As a soloist, your first task is to prove your authority business is sustainable. (I tend to define sustainability as consistently earning over $100k, but feel free to use your own metric).

Then once you know—vs. just hope—that your business is here to stay, it’s time to start experimenting with your initial service and product mix.

Just to be clear, very few product and service ladders stay the same forever. As you serve new clients and buyers, you learn what works for you and you recalibrate.

You might shift how you want to work, which work you most want to do, how much you work or who you want to do it with.

Which means experimenting with the best ways to package (and price) your expertise.

To get in the habit of experimenting, ask yourself—at least once a year—during your business reviews:

What do you want to do more?

What do you want to do less?

What is working just fine?

Let’s say you’ve been spending 80% of your time on executing for clients, where they are paying you to implement a specific thing. But the other 20% has been on strategy for that thing.

Turns out, strategy floats your boat—and you’d happily swap a chunk (or all) of those implementation assignments for more strategy work.

I’m gonna hazard a guess that your services are heavily weighted toward implementation—you might even have given away the strategy piece for free (or dramatically underpriced it) to win the implementation work.

In this case, it’s time to rethink how you’re presenting your options.

Experiment #1: Pull out the strategy piece and position it as a stand-alone offer.

That could look like a multi-day all-hands strategy workshop or a short, concise session (where you’ve done the heavy lifting in advance). In either case, you’re positioning this as vastly pricier than any strategy work you’ve done before.

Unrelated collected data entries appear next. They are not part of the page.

(** ** Round trips *)

Lemma counter_string_roundtrip c :
  counter_wf c -> counter_from_string (counter_string c) = Ret c.
Proof.
  intros [Hid Hval]. unfold counter_from_string, counter_string.
  rewrite cut_app.
  2: { eapply not_elem_of_chars; [apply hexEncode_chars|]. unfold is_hex_char. vm_compute. intuition. }
  rewrite hexDecode_hexEncode, putBE_length. cbn [Z.of_nat Z.ltb Z.compare Pos.compare].
  change (8 <? 8) with false. cbn iota. rewrite Nat.sub_diag. cbn [replicate app].
  rewrite parse_formatUint by (unfold maxUint64; lia).
  rewrite getBE_putBE. change (256 ^ Z.of_nat 8) with (2 ^ 64).
  rewrite Z.mod_small by lia. by destruct c.
Qed.

Lemma counter_string_no_comma c : counter_wf c -> comma ∉ counter_string c.
Proof.
  intros [_ Hval] Hin. unfold counter_string in Hin.
  rewrite elem_of_app, elem_of_cons in Hin. destruct Hin as [Hin|[Hin|Hin]].
  - revert Hin. eapply not_elem_of_chars; [apply hexEncode_chars|].
    unfold is_hex_char. vm_compute. intuition.
  - apply (f_equal b2z) in Hin. done.
  - revert Hin. unfold formatUint. eapply not_elem_of_chars; [apply dec_digits_are_digits; lia|].
    vm_compute. intuition.
Qed.

Lemma Vector_String_roundtrip v :
  Counters v <> [] -> Forall counter_wf (Counters v) ->
  VectorFromString (Vector_String v) = Ret v.
Proof.
  intros Hne Hw. unfold VectorFromString, Vector_String.
  rewrite split_join.
  - assert (counters_from_strings (map counter_string (Counters v)) = Ret (Counters v)) as ->.
    { induction Hw as [|c cs Hc Hw IH]; [done|]. cbn [map counters_from_strings].
      rewrite counter_string_roundtrip by done. cbn [mbind outcome_bind].
      destruct cs; [done|]. by rewrite IH. }
    by destruct v.
  - by destruct (Counters v).
  - apply Forall_map. eapply List.Forall_impl; [|exact Hw]. apply counter_string_no_comma.
Qed.

Lemma sort_by_id_sorted cs : StronglySorted id_lt cs -> sort_by_id cs = cs.
Proof.
  induction 1 as [|c cs Hs IH HF]; [done|]. unfold sort_by_id in *. simpl. rewrite IH.
  destruct cs as [|d cs]; [done|]. simpl. inversion HF; subst. unfold id_lt in *.
  by rewrite (proj2 (Z.leb_le _ _)) by lia.
Qed.

Lemma Compare_flipped v b : Compare b v = flip_ordering (Compare v b).
Proof.
  unfold Compare. rewrite Nat.add_comm.
  rewrite (compare_loop_flip _ (Counters v) (Counters b) Equal) by auto.
  by destruct (compare_loop _ (Counters v) (Counters b) Equal).
Qed.
Lemma Vector_Equal_refl v : Vector_Equal v v = true.
Proof.
  unfold Vector_Equal. pose proof (Compare_flipped v v) as H. by destruct (Compare v v).
Qed.

(** ** Properties *)

(** C6: Compare decides the pointwise order of the two version vectors: Equal,
    Greater and Lesser are answered exactly when the vectors are equal, newer
    or older, either Concurrent answer exactly when neither contains the
    other, and the loop always finishes. *)
Theorem Compare_correct v b :
  vector_wf v -> vector_wf b ->
  compare_loop (S (length (Counters v) + length (Counters b))) (Counters v) (Counters b) Equal
    = Some (Compare v b) /\
  ordering_spec v b (Compare v b) /\
  (Compare v b = Equal <-> vec_equiv v b) /\
  (GreaterEqual v b = true <-> vec_le b v) /\
  (LesserEqual v b = true <-> vec_le v b) /\
  (Concurrent v b = true <-> ~ vec_le v b /\ ~ vec_le b v).
Proof.
  intros Hv Hb. destruct (compare_total v b Hv Hb) as [Hl Hs]. split; [done|].
  assert (ordering_spec v b (Compare v b)) as Ho.
  { destruct (Compare v b); try exact Hs. by apply vec_equiv_le. }
  split; [done|]. unfold GreaterEqual, LesserEqual, Concurrent.
  rewrite !orb_true_iff, !bool_decide_eq_true. pose proof (vec_equiv_le v b) as HE.
  destruct (Compare v b); simpl in Ho; intuition discriminate.
Qed.

Definition ex_a : Vector := {| Counters := [{| ID := 1; Value := 5 |}; {| ID := 7; Value := 2 |}] |}.
Definition ex_b : Vector := {| Counters := [{| ID := 1; Value := 4 |}; {| ID := 9; Value := 1 |}] |}.
Lemma ex_a_wf : vector_wf ex_a.
Proof. split; repeat constructor; simpl; lia. Defined.
Lemma ex_b_wf : vector_wf ex_b.
Proof. split; repeat constructor; simpl; lia. Defined.

Lemma Compare_correct_witness :
  Compare ex_a ex_b = ConcurrentGreater /\ ordering_spec ex_a ex_b (Compare ex_a ex_b).
Proof.
  split; [vm_compute; reflexivity|].
  destruct (Compare_correct ex_a ex_b ex_a_wf ex_b_wf) as (_ & H & _). exact H.
Defined.

(** The two devices that compare the same pair of versions agree: swapping
    the arguments of Compare flips its answer, the concurrent tie-break
    included, for any counters whatever. *)
Theorem Compare_flip v b : Compare b v = flip_ordering (Compare v b).
Proof.
  unfold Compare. rewrite Nat.add_comm.
  rewrite (compare_loop_flip _ (Counters v) (Counters b) Equal) by auto.
  by destruct (compare_loop _ _ _ _).
Qed.

(** C7: Merge keeps the representation invariant and returns the least upper
    bound of its arguments: it contains both and is contained in every vector
    that does. *)
Theorem Merge_lub v b :
  vector_wf v -> vector_wf b ->
  vector_wf (Merge v b) /\ vec_le v (Merge v b) /\ vec_le b (Merge v b) /\
  (forall w, vec_le v w -> vec_le b w -> vec_le (Merge v b) w) /\
  (forall id, Vector_Counter (Merge v b) id = Z.max (Vector_Counter v id) (Vector_Counter b id)).
Proof.
  intros Hv Hb. pose proof (fun id => Merge_Counter v b id Hv Hb) as HC.
  split; [by apply Merge_wf|]. split; [intros id; rewrite HC; lia|].
  split; [intros id; rewrite HC; lia|]. split; [|done].
  intros w Hvw Hbw id. rewrite HC. specialize (Hvw id). specialize (Hbw id). lia.
Qed.
(** A page of jobs is the corresponding window of the jobs in progress
    followed by the queued ones, split where the progress ends, with the number
    of skipped jobs capped at the total. *)
Theorem Jobs_page q page perpage :
  1 <= page -> 1 <= perpage -> page * perpage < 2 ^ 63 -> zlen (all_names q) < 2 ^ 62 ->
  exists p w skip, Jobs q page perpage = Ret (p, w, skip) /\
    p ++ w = take (Z.to_nat perpage) (drop (Z.to_nat ((page - 1) * perpage)) (all_names q)) /\
    p = take (Z.to_nat perpage) (drop (Z.to_nat ((page - 1) * perpage)) (progress q)) /\
    skip = Z.min (zlen (all_names q)) ((page - 1) * perpage).
Proof.
  unfold all_names. rewrite length_app, length_map, Nat2Z.inj_add. intros Hp Hpp Hb Ht.
  do 3 eexists. split; [by apply Jobs_page_spec|]. split; [|done].
  set (n := Z.to_nat perpage). set (k := Z.to_nat ((page - 1) * perpage)).
  rewrite <- firstn_map, <- skipn_map, skipn_app, firstn_app. do 2 f_equal. rewrite length_take. lia.
Qed.

Lemma Jobs_page_witness :
  exists p w skip, Jobs ex_queue 2 2 = Ret (p, w, skip) /\
    p ++ w = take (Z.to_nat 2) (drop (Z.to_nat ((2 - 1) * 2)) (all_names ex_queue)) /\
    p = take (Z.to_nat 2) (drop (Z.to_nat ((2 - 1) * 2)) (progress ex_queue)) /\
    skip = Z.min (zlen (all_names ex_queue)) ((2 - 1) * 2).
Proof. apply Jobs_page; vm_compute; congruence. Defined.

(** A page number that overflows panics. *)
Example Jobs_overflow : Jobs ex_queue (2 ^ 62 + 1) 2 = Panic.
Proof. vm_compute. reflexivity. Qed.

(** The standard block order is a permutation of the blocks that starts
    with the device's own chunk; the own chunks of all devices of a cluster
    partition the file, so that devices pulling at the same time start with
    different blocks. *)
Theorem standard_order {B} shuffle id others (blocks : list B) :
  (forall l, shuffle l ≡ₚ l) ->
  exists p, newStandardBlockPullReorderer id others = Ret p /\
    (myIndex p < S (length others))%nat /\ merge_sort id_le (others ++ [id]) !! myIndex p = Some id /\
    standard_Reorder shuffle p blocks ≡ₚ blocks /\
    (exists rest, standard_Reorder shuffle p blocks = own_chunk (S (length others)) blocks (myIndex p) ++ rest) /\
    (blocks <> [] -> concat (map (own_chunk (S (length others)) blocks) (seq 0 (S (length others)))) = blocks).
Proof.
  intros Hs. unfold newStandardBlockPullReorderer.
  pose proof (merge_sort_Permutation id_le (others ++ [id])) as HP.
  destruct (index_of_in 0 id (merge_sort id_le (others ++ [id]))) as [i Hi].
  { rewrite HP, elem_of_app, list_elem_of_singleton. auto. }
  rewrite Hi. apply index_of_lookup in Hi as (k & -> & Hk). cbn [Nat.add].
  apply Permutation_length in HP. rewrite length_app in HP. cbn [length] in HP.
  exists {| myIndex := k; count := length (merge_sort id_le (others ++ [id])) |}.
  split; [done|]. cbn [myIndex]. apply lookup_lt_Some in Hk as Hlt. split; [lia|]. split; [done|].
  set (p := {| myIndex := k; count := _ |}).
  destruct (standard_Reorder_perm shuffle p blocks Hs) as [H1 H2]; [cbn; lia|].
  cbn [myIndex count p] in H2. rewrite HP, Nat.add_1_r in H2.
  split; [done|]. split; [done|]. intros Hne. apply own_chunks_cover; [done|lia].
Qed.

Lemma standard_order_witness :
  (forall l : list nat, rev l ≡ₚ l) /\
  exists p, newStandardBlockPullReorderer [x02] [[x05]; [x01]] = Ret p /\
    (myIndex p < 3)%nat /\ merge_sort id_le ([[x05]; [x01]] ++ [[x02]]) !! myIndex p = Some [x02] /\
    standard_Reorder (@rev nat) p [10; 20; 30; 40; 50; 60; 70] ≡ₚ [10; 20; 30; 40; 50; 60; 70] /\
    (exists rest, standard_Reorder (@rev nat) p [10; 20; 30; 40; 50; 60; 70] =
       own_chunk 3 [10; 20; 30; 40; 50; 60; 70] (myIndex p) ++ rest) /\
    ([10; 20; 30; 40; 50; 60; 70] <> [] ->
     concat (map (own_chunk 3 [10; 20; 30; 40; 50; 60; 70]) (seq 0 3)) = [10; 20; 30; 40; 50; 60; 70]).
Proof.
  assert (forall l : list nat, rev l ≡ₚ l) as H by (intros l; symmetry; apply Permutation_rev).
  split; [exact H|]. exact (standard_order (@rev nat) [x02] [[x05]; [x01]] [10; 20; 30; 40; 50; 60; 70] H).
Defined.

(** *** Device activity *)

Lemma leastBusy_loop_spec m i low best av :
  let r := leastBusy_loop m i low best av in
  (r = best /\ (forall a, a ∈ av -> low <= activity m (avID a))) \/
  (exists k a, r = i + Z.of_nat k /\ av !! k = Some a /\ activity m (avID a) < low /\
     (forall b, b ∈ av -> activity m (avID a) <= activity m (avID b)) /\
     (forall j b, (j < k)%nat -> av !! j = Some b -> activity m (avID a) < activity m (avID b))).
Proof.
  cbv zeta. revert i low best. induction av as [|x av IH]; intros i low best; cbn [leastBusy_loop].
  { left. split; [done|]. intros a Ha. by apply elem_of_nil in Ha. }
  destruct (Z.ltb_spec (activity m (avID x)) low) as [Hlt|Hge].
  - right. destruct (IH (i + 1) (activity m (avID x)) i) as [ [-> Hall] |(k & a & -> & Hk & Ha & Hall & Hfst)].
    + exists 0%nat, x. split; [lia|]. split; [done|]. split; [done|]. split; [|intros j; lia].
      intros b [->|Hb] %elem_of_cons; [done|by apply Hall].
    + exists (S k), a. split; [lia|]. split; [done|]. split; [lia|]. split.
      * intros b [->|Hb] %elem_of_cons; [lia|by apply Hall].
      * intros [|j] b Hj Hb; [by injection Hb as ->|]. apply (Hfst j); [lia|done].
  - destruct (IH (i + 1) low best) as [ [-> Hall] |(k & a & -> & Hk & Ha & Hall & Hfst)].
    + left. split; [done|]. intros b [->|Hb] %elem_of_cons; [done|by apply Hall].
    + right. exists (S k), a. split; [lia|]. split; [done|]. split; [done|]. split.
      * intros b [->|Hb] %elem_of_cons; [lia|by apply Hall].
      * intros [|j] b Hj Hb; [injection Hb as ->; lia|]. apply (Hfst j); [lia|done].
Qed.

(** The device chosen for a request is the first of the least busy ones
    among those available; none is chosen only if none is available (or all are
    beyond 2^31 - 1 requests); and a request that has been started and finished
    leaves the activity of every device as it was. *)
Theorem leastBusy_minimal m av :
  ((leastBusy m av = -1 /\ (forall a, a ∈ av -> 2 ^ 31 - 1 <= activity m (avID a))) \/
   (exists k a, leastBusy m av = Z.of_nat k /\ av !! k = Some a /\
     (forall b, b ∈ av -> activity m (avID a) <= activity m (avID b)) /\
     (forall j b, (j < k)%nat -> av !! j = Some b -> activity m (avID a) < activity m (avID b)))) /\
  (forall a id, (forall d, - 2 ^ 63 <= activity m d < 2 ^ 63 - 1) ->
     activity (done_ (using_ m a) a) id = activity m id).
Proof.
  split.
  - destruct (leastBusy_loop_spec m 0 (Z.shiftl 2 30 - 1) (-1) av) as [ [H1 H2] |(k & a & H1 & H2 & _ & H3 & H4)];
      [left|right; exists k, a; auto].
    split; [done|]. intros a Ha. apply H2 in Ha. by change (Z.shiftl 2 30 - 1) with (2 ^ 31 - 1) in Ha.
  - intros b id Hr. unfold done_, using_, activity in *. destruct (decide (avID b = id)) as [<-|Hne].
    + rewrite !lookup_insert_eq. cbn [default id]. specialize (Hr (avID b)).
      rewrite (iN_small 64 (_ + 1)) by lia. rewrite iN_small by lia. lia.
    + by rewrite !lookup_insert_ne.
Qed.
Lemma recalc_marks_best_witness :
  exists g x, best_row (row_cmp (at_a false) [x61]) (rows_named [x61] (at_a false)) g /\
    x ∈ files (recalcGlobalForFile (@insertionSort fileRow) 0 [x61] (at_a false)) /\
    rSequence (row x) = rSequence g /\ rName (row x) = [x61] /\
    rVersion (row x) = rVersion g /\ is_global (row x) = true /\
    (is_needed (row x) = true <-> row_IsInvalid g = false /\
       lacks (row_cmp (at_a false) [x61]) (rows_named [x61] (at_a false)) (localDeviceIdx (at_a false)) g).
Proof.
  apply (recalc_marks_best (@insertionSort fileRow) 0 (at_a false) [x61]).
  - apply insertionSort_law.
  - apply (bool_decide_unpack _). vm_compute. exact I.
  - apply rows_okb_ok. vm_compute. reflexivity.
Defined.

Definition ex_global (s : folderDB) (seq : Z) (ver : list (Z * Z)) (d : Z) (bh : bytes) (fl : Z) : filesRow :=
  {| row := set_rLocalFlags fl (ex_row d seq 100 ver bh); rType := 0; remote_sequence := Some seq; fiprotobuf := ex_info |}.

Lemma globals_agree_witness :
  let x := ex_global (at_a false) 1 ex_a 1 [x00] FlagLocalGlobal in
  let x' := ex_global (at_b false) 1 ex_a 2 [x00] (Z.lor FlagLocalGlobal FlagLocalNeeded) in
  Vector_Equal (rVersion (row x)) (rVersion (row x')) = true.
Proof.
  cbv zeta.
  apply (globals_agree (@insertionSort fileRow) 0 (@insertionSort fileRow) 3 [x61] (at_a false) (at_b false)).
  - apply insertionSort_law.
  - apply insertionSort_law.
  - apply (bool_decide_unpack _). vm_compute. exact I.
  - apply (bool_decide_unpack _). vm_compute. exact I.
  - apply rows_okb_ok. vm_compute. reflexivity.
  - apply rows_okb_ok. vm_compute. reflexivity.
  - reflexivity.
  - reflexivity.
  - apply at_a_b_same.
  - apply list_elem_of_lookup. exists O. vm_compute. reflexivity.
  - reflexivity.
  - vm_compute. reflexivity.
  - apply list_elem_of_lookup. exists O. vm_compute. reflexivity.
  - reflexivity.
  - vm_compute. reflexivity.
Defined.

Lemma reconciler_decides_witness :
  let e := ex_row 1 1 100 ex_a [x00] in let o := ex_row 2 2 50 ex_b [x01] in
  (rowMatchesAncestor e None = false -> rowMatchesAncestor o None = true -> CompareWithAncestor e o None true = -1) /\
  (rowMatchesAncestor e None = rowMatchesAncestor o None ->
     (rDeleted e = false -> rDeleted o = true -> CompareWithAncestor e o None true = -1) /\
     (rDeleted e = false -> rDeleted o = false -> Modified o < Modified e -> CompareWithAncestor e o None true = -1)).
Proof. apply reconciler_decides; [vm_compute; auto|reflexivity]. Defined.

Experiment #2: With a subset of your ideal client in mind, create a strategy offer tightly designed just for them.

Maybe you’ve been doing branding work for hospitality companies but found that new boutique hotels have a highly pivotal need for a strategist at the outset. (Hint: they might just pay more for that than clients in #1).

Experiment #3: Create an advisory retainer where you provide advice and counsel on implementation (without doing it yourself).

Yes, you’ll make less per engagement, but think about all that time you’ll have to serve other clients, ratcheting up your total revenue and enjoying the heck out of your work.

Or you can spend that time doing something you care about more—the choice is yours.

One of the stellar benefits of owning your own business is that you get to design it—and that includes optimizing your revenue, time and flexibility.

Isn’t that worth a little experimenting?